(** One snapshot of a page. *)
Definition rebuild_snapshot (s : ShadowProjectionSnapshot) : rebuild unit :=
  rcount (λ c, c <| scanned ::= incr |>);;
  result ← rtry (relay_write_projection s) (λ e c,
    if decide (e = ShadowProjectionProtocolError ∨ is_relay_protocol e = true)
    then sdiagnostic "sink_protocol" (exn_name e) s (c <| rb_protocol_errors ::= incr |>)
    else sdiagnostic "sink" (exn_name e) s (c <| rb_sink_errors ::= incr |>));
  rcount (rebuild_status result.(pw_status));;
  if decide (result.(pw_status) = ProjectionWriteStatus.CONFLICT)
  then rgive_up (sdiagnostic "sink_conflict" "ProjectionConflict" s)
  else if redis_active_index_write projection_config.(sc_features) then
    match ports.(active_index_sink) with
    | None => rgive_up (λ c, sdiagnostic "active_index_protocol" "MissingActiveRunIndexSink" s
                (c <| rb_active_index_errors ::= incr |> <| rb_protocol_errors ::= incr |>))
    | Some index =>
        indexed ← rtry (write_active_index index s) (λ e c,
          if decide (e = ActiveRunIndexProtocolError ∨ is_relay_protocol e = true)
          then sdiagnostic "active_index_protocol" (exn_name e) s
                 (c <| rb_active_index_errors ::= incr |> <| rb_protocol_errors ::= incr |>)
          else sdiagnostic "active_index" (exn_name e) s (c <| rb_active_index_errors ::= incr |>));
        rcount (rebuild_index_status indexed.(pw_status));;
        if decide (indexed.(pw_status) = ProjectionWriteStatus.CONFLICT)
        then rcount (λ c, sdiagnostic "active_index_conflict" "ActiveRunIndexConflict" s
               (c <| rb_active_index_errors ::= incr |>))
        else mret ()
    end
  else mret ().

□ □ □ □ □ □ □

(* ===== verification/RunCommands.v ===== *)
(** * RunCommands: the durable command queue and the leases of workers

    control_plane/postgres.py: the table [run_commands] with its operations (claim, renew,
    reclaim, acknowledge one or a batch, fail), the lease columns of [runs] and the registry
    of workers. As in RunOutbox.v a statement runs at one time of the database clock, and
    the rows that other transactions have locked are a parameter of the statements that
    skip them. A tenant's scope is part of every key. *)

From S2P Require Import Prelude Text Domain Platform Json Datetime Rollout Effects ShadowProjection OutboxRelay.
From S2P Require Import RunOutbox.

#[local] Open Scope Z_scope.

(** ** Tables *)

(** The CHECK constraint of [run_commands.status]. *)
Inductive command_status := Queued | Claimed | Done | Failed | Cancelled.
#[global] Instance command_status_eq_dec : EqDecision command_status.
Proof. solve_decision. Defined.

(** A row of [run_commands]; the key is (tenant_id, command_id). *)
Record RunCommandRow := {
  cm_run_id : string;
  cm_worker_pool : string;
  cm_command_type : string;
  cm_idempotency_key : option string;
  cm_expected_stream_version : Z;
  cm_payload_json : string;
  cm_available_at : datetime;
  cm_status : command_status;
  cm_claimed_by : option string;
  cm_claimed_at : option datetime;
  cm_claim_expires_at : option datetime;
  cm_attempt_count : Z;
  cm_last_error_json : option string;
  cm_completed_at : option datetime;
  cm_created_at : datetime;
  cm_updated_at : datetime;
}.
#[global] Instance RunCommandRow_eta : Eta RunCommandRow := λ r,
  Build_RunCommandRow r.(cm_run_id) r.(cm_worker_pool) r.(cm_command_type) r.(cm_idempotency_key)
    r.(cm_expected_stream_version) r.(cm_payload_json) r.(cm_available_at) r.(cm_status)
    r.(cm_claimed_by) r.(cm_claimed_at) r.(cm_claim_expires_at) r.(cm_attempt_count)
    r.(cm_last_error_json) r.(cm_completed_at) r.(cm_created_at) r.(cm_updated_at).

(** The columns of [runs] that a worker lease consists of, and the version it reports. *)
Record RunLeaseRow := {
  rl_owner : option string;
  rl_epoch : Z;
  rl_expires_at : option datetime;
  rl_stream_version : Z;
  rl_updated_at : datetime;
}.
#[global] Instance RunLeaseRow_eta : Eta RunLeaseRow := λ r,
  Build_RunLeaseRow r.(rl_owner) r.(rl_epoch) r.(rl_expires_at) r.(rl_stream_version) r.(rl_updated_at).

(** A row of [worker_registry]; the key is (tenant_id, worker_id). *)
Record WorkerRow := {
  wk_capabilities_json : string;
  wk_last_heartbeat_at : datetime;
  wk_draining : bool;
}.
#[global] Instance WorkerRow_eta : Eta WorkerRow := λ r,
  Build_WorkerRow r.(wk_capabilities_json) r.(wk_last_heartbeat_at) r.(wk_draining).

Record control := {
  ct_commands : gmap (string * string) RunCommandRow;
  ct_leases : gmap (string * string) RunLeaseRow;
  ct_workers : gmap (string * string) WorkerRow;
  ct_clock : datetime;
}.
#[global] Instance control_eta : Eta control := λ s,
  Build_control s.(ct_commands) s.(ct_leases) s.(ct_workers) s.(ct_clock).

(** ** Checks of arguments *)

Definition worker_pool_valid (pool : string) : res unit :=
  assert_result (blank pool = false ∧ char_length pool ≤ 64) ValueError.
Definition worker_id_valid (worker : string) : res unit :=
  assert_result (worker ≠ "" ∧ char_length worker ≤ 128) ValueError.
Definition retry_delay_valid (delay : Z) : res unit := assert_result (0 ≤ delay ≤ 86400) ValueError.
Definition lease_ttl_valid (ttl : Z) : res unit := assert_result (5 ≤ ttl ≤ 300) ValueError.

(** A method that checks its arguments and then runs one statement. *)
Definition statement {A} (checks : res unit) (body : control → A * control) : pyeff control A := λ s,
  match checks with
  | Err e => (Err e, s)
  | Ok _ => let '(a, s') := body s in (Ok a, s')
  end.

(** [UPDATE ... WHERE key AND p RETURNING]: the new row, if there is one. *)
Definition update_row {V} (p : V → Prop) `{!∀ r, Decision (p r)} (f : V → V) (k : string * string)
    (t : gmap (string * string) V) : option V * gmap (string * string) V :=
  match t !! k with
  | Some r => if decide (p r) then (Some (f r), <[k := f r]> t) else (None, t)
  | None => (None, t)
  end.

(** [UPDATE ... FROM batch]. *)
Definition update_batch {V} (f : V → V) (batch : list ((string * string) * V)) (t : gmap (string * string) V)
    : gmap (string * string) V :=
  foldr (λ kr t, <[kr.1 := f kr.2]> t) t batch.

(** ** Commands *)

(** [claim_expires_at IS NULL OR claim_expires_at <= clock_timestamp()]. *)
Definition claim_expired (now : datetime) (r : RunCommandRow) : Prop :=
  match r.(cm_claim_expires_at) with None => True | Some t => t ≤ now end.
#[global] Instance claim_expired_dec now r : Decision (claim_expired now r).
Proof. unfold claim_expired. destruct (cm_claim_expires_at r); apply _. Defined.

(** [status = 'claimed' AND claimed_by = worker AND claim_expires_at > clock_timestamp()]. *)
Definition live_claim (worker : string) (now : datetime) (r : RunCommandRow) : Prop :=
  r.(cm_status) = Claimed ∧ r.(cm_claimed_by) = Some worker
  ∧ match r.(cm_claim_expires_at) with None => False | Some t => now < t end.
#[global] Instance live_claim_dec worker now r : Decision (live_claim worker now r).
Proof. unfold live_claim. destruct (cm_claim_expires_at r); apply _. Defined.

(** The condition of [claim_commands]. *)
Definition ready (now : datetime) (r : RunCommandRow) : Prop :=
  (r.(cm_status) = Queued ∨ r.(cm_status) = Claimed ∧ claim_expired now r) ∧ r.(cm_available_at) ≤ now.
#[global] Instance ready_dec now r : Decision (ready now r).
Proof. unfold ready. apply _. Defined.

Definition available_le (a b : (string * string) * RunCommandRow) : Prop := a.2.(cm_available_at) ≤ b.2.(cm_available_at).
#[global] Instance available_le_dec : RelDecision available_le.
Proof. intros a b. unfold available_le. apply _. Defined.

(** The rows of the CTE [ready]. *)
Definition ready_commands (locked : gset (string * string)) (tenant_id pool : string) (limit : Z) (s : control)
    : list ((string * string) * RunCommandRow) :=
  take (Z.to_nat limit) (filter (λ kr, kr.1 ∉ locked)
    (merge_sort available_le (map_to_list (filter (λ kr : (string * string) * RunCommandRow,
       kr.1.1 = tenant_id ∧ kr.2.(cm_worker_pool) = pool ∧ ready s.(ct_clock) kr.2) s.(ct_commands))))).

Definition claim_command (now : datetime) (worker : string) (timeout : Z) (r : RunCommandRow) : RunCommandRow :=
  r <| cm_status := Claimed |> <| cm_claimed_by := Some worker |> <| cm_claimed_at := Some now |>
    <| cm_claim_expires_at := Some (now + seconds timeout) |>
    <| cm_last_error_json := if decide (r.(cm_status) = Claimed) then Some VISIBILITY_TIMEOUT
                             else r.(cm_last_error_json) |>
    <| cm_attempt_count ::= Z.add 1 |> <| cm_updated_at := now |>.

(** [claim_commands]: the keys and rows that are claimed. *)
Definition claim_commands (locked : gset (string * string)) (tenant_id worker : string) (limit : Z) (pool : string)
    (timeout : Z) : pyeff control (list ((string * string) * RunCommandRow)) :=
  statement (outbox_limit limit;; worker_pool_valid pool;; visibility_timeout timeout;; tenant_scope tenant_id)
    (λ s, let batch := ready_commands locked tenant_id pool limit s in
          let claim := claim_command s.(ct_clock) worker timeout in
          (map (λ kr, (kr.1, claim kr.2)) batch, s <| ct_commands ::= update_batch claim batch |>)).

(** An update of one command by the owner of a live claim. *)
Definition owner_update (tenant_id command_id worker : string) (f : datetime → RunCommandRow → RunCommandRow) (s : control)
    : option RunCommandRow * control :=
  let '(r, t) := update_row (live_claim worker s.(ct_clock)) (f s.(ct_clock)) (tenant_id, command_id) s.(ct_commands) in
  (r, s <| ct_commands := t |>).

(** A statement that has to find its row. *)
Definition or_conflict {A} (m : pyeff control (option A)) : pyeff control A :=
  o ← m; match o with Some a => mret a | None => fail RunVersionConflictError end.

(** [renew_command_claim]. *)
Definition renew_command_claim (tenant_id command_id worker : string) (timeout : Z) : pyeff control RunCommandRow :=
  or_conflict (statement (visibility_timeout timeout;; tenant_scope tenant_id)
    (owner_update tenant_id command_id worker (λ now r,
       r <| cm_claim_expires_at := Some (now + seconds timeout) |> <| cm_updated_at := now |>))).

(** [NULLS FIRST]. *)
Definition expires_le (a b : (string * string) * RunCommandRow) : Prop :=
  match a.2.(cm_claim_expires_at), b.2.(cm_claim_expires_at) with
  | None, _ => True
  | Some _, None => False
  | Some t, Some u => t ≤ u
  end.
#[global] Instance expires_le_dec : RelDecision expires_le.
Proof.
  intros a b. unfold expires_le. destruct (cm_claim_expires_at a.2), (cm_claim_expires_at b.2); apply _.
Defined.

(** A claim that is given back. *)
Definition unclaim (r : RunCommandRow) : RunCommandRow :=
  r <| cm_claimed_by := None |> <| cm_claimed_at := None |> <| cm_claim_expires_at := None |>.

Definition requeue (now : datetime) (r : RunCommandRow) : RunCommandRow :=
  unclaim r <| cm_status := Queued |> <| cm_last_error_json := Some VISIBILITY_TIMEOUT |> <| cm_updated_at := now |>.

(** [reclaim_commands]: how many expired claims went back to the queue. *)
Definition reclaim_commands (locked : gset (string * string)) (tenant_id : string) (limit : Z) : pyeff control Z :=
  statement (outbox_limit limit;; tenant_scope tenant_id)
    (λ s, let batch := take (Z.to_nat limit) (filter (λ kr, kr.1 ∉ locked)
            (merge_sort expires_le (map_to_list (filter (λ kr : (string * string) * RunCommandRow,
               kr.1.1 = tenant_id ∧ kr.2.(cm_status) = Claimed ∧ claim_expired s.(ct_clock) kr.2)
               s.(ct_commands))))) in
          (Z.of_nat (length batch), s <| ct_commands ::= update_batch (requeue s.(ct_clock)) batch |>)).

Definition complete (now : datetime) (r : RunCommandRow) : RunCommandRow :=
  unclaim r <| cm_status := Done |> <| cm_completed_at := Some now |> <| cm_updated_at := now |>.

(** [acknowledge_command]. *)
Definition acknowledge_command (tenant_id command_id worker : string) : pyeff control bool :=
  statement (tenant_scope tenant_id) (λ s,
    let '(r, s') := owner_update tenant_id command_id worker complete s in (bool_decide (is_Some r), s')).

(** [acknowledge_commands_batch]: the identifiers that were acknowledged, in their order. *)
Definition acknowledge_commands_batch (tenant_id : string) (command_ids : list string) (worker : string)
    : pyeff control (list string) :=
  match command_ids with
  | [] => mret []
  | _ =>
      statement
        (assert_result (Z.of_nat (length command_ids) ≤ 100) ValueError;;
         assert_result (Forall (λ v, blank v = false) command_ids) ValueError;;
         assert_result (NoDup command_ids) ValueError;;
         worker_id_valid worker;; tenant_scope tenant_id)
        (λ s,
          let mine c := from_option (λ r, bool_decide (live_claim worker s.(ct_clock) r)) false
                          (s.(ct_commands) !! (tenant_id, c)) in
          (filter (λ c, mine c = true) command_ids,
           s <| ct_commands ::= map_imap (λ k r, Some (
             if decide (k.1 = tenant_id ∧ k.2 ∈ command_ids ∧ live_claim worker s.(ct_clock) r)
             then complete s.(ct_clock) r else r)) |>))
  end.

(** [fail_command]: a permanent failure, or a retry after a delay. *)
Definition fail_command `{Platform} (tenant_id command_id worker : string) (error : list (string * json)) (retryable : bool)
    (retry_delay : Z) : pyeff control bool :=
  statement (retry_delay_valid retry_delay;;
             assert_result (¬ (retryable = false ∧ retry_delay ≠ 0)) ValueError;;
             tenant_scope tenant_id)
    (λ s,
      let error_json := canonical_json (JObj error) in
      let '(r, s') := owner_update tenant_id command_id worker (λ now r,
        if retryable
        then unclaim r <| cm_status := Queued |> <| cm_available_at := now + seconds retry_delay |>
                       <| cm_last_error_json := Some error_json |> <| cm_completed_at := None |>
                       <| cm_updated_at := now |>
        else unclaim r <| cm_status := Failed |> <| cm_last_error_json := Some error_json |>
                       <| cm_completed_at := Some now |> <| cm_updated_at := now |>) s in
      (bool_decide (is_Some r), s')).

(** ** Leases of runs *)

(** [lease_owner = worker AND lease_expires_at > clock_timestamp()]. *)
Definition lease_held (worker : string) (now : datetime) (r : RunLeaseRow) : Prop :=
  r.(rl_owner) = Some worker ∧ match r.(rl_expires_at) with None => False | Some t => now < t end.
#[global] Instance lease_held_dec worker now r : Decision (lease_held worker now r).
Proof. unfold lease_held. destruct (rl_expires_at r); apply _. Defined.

□ □ □ □ □ □ □

What you have to do.
Reproduce each line from the data that has "Done" in it.

Answer to this exercise.
Inductive command_status := Queued | Claimed | Done | Failed | Cancelled.
  unclaim r <| cm_status := Done |> <| cm_completed_at := Some now |> <| cm_updated_at := now |>.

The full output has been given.